┌──

(** During its step the running task is yanked by every interrupt, and only then. *)
Lemma after_step_switches e sl st :
  table_wf st → (sl < MAX_TASKS)%nat → slot_bit st sl = true → PREEMPTIBLE st = 0 →
  u64 (PREEMPT_SWITCHES st) →
  PREEMPT_SWITCHES (after_step e sl st) =
    wrap64 (PREEMPT_SWITCHES st + Z.of_nat (length (irq_during e))).
Proof.
  intros Hw Hsl Hb Hf Hu. unfold after_step. cbn [set_current PREEMPT_SWITCHES].
  set (st1 := irqs (irq_before e) (set_current (Z.of_nat sl) st)).
  assert (PREEMPT_SWITCHES st1 = PREEMPT_SWITCHES st) as E1.
  { unfold st1. rewrite irqs_switches by done. unfold yanks. cbn [set_current PREEMPTIBLE].
    by rewrite Hf. }
  destruct (irqs_fields (irq_before e) (set_current (Z.of_nat sl) st)) as (Eu & _ & Ec & _).
  fold st1 in Eu, Ec. rewrite set_current_small in Ec by (unfold MAX_TASKS in Hsl; lia).
  set (st2 := irqs (irq_during e) (set_preemptible true st1)).
  assert (PREEMPT_SWITCHES st2 =
    wrap64 (PREEMPT_SWITCHES st + Z.of_nat (length (irq_during e)))) as E2.
  { unfold st2. rewrite irqs_switches by (cbn [set_preemptible PREEMPT_SWITCHES]; by rewrite E1).
    cbn [set_preemptible PREEMPT_SWITCHES]. rewrite E1.
    assert (yanks (set_preemptible true st1) = true) as ->; [|done].
    unfold yanks. cbn [set_preemptible PREEMPTIBLE CURRENT_IDX SLOT_USED]. rewrite Ec, Eu.
    cbn [set_current SLOT_USED]. rewrite bitmap_testbit by (done || apply Hw).
    change (bit_of (SLOT_USED st) sl) with (slot_bit st sl). rewrite Hb.
    rewrite (proj2 (Z.ltb_lt _ _)) by lia. done. }
  rewrite irqs_switches; cbn [set_preemptible PREEMPT_SWITCHES].
  - unfold yanks. cbn [set_preemptible PREEMPTIBLE]. exact E2.
  - rewrite E2. apply wrap64_u64.
Qed.

Lemma ran_yanks q w a t e :
  sched_ok q w → boxes w !! a = Some t →
  yanks_seen (ran e a t w) = wrap64 (yanks_seen w + Z.of_nat (length (irq_during e))).
Proof.
  intros [Hl _ _ Hu] Ha. pose proof (wl_tasks _ _ Hl _ _ Ha) as Ht.
  apply after_step_switches; [apply Hl|apply Ht..|apply Hl|done].
Qed.

(** ** Running from a queue *)

Lemma env_ok_same_stacks w w' t t' e :
  env_ok w t e → stack t' = stack t → wmem w' = wmem w →
  (∀ b tb', boxes w' !! b = Some tb' → ∃ tb, boxes w !! b = Some tb ∧ stack tb = stack tb') →
  env_ok w' t' e.
Proof.
  intros [H1 H2] Hs Hm Hb. split; [by rewrite Hs|].
  intros b tb' Hb'. destruct (Hb b tb' Hb') as (tb & Htb & <-). rewrite Hm. by apply (H2 b).
Qed.

Lemma env_ok_put w a t t' e :
  env_ok w t e → boxes w !! a = Some t → stack t' = stack t → env_ok (put a t' w) t' e.
Proof.
  intros He Ha Hs. eapply env_ok_same_stacks; [exact He|done|done|].
  intros b tb' Hb. cbn [put set_boxes boxes] in Hb.
  apply lookup_insert_Some in Hb as [[<- <-]|[_ Hb]]; [by exists t|by exists tb'].
Qed.

(** Marking a woken task ready leaves no trace in the result of its step. *)
Lemma ran_set_state e a t s w :
  ran e a (set_state t s) (put a (set_state t s) w) = ran e a t w.
Proof.
  unfold ran, put, ran_task. cbn -[insert]. by rewrite insert_insert_eq.
Qed.

Lemma ran_task_once e t : ran_once t (ran_task e t).
Proof. by constructor. Qed.

Lemma ran_ok q w a t e :
  sched_ok q w → boxes w !! a = Some t → env_ok w t e → step t (runs t) = true →
  sched_ok q (ran e a t w).
Proof.
  intros Hok Ha He Hv. pose proof Hok as [Hl Hq Hu Hsw]. constructor.
  - by apply ran_live.
  - intros b tb Hb. cbn [ran boxes] in Hb.
    apply lookup_insert_Some in Hb as [[<- <-]|[_ Hb]]; [|by apply (Hq b)].
    unfold queued, ran_task. cbn. by rewrite Hv.
  - cbn [ran statics]. rewrite after_step_ticks by done. apply wrap64_u64.
  - change (u64 (yanks_seen (ran e a t w))). rewrite (ran_yanks q) by done. apply wrap64_u64.
Qed.

Lemma retired_ok q w a t :
  world_live (a :: q) w → boxes w !! a = Some t →
  (∀ b tb, b ≠ a → boxes w !! b = Some tb → queued tb) → u64 (now w) →
  u64 (yanks_seen w) → sched_ok q (retired a t w).
Proof.
  intros Hl Ha Hq Hu Hsw. constructor; try done.
  - by apply retired_live.
  - intros b tb Hb. cbn [retired boxes] in Hb. apply lookup_delete_Some in Hb as [Hne Hb].
    by apply (Hq b).
Qed.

└──

Quote the listing above from its first line to the line with "intros [Hl _", inclusive, and add nothing.

(** During its step the running task is yanked by every interrupt, and only then. *)
Lemma after_step_switches e sl st :
  table_wf st → (sl < MAX_TASKS)%nat → slot_bit st sl = true → PREEMPTIBLE st = 0 →
  u64 (PREEMPT_SWITCHES st) →
  PREEMPT_SWITCHES (after_step e sl st) =
    wrap64 (PREEMPT_SWITCHES st + Z.of_nat (length (irq_during e))).
Proof.
  intros Hw Hsl Hb Hf Hu. unfold after_step. cbn [set_current PREEMPT_SWITCHES].
  set (st1 := irqs (irq_before e) (set_current (Z.of_nat sl) st)).
  assert (PREEMPT_SWITCHES st1 = PREEMPT_SWITCHES st) as E1.
  { unfold st1. rewrite irqs_switches by done. unfold yanks. cbn [set_current PREEMPTIBLE].
    by rewrite Hf. }
  destruct (irqs_fields (irq_before e) (set_current (Z.of_nat sl) st)) as (Eu & _ & Ec & _).
  fold st1 in Eu, Ec. rewrite set_current_small in Ec by (unfold MAX_TASKS in Hsl; lia).
  set (st2 := irqs (irq_during e) (set_preemptible true st1)).
  assert (PREEMPT_SWITCHES st2 =
    wrap64 (PREEMPT_SWITCHES st + Z.of_nat (length (irq_during e)))) as E2.
  { unfold st2. rewrite irqs_switches by (cbn [set_preemptible PREEMPT_SWITCHES]; by rewrite E1).
    cbn [set_preemptible PREEMPT_SWITCHES]. rewrite E1.
    assert (yanks (set_preemptible true st1) = true) as ->; [|done].
    unfold yanks. cbn [set_preemptible PREEMPTIBLE CURRENT_IDX SLOT_USED]. rewrite Ec, Eu.
    cbn [set_current SLOT_USED]. rewrite bitmap_testbit by (done || apply Hw).
    change (bit_of (SLOT_USED st) sl) with (slot_bit st sl). rewrite Hb.
    rewrite (proj2 (Z.ltb_lt _ _)) by lia. done. }
  rewrite irqs_switches; cbn [set_preemptible PREEMPT_SWITCHES].
  - unfold yanks. cbn [set_preemptible PREEMPTIBLE]. exact E2.
  - rewrite E2. apply wrap64_u64.
Qed.

Lemma ran_yanks q w a t e :
  sched_ok q w → boxes w !! a = Some t →
  yanks_seen (ran e a t w) = wrap64 (yanks_seen w + Z.of_nat (length (irq_during e))).
Proof.
  intros [Hl _ _ Hu] Ha. pose proof (wl_tasks _ _ Hl _ _ Ha) as Ht.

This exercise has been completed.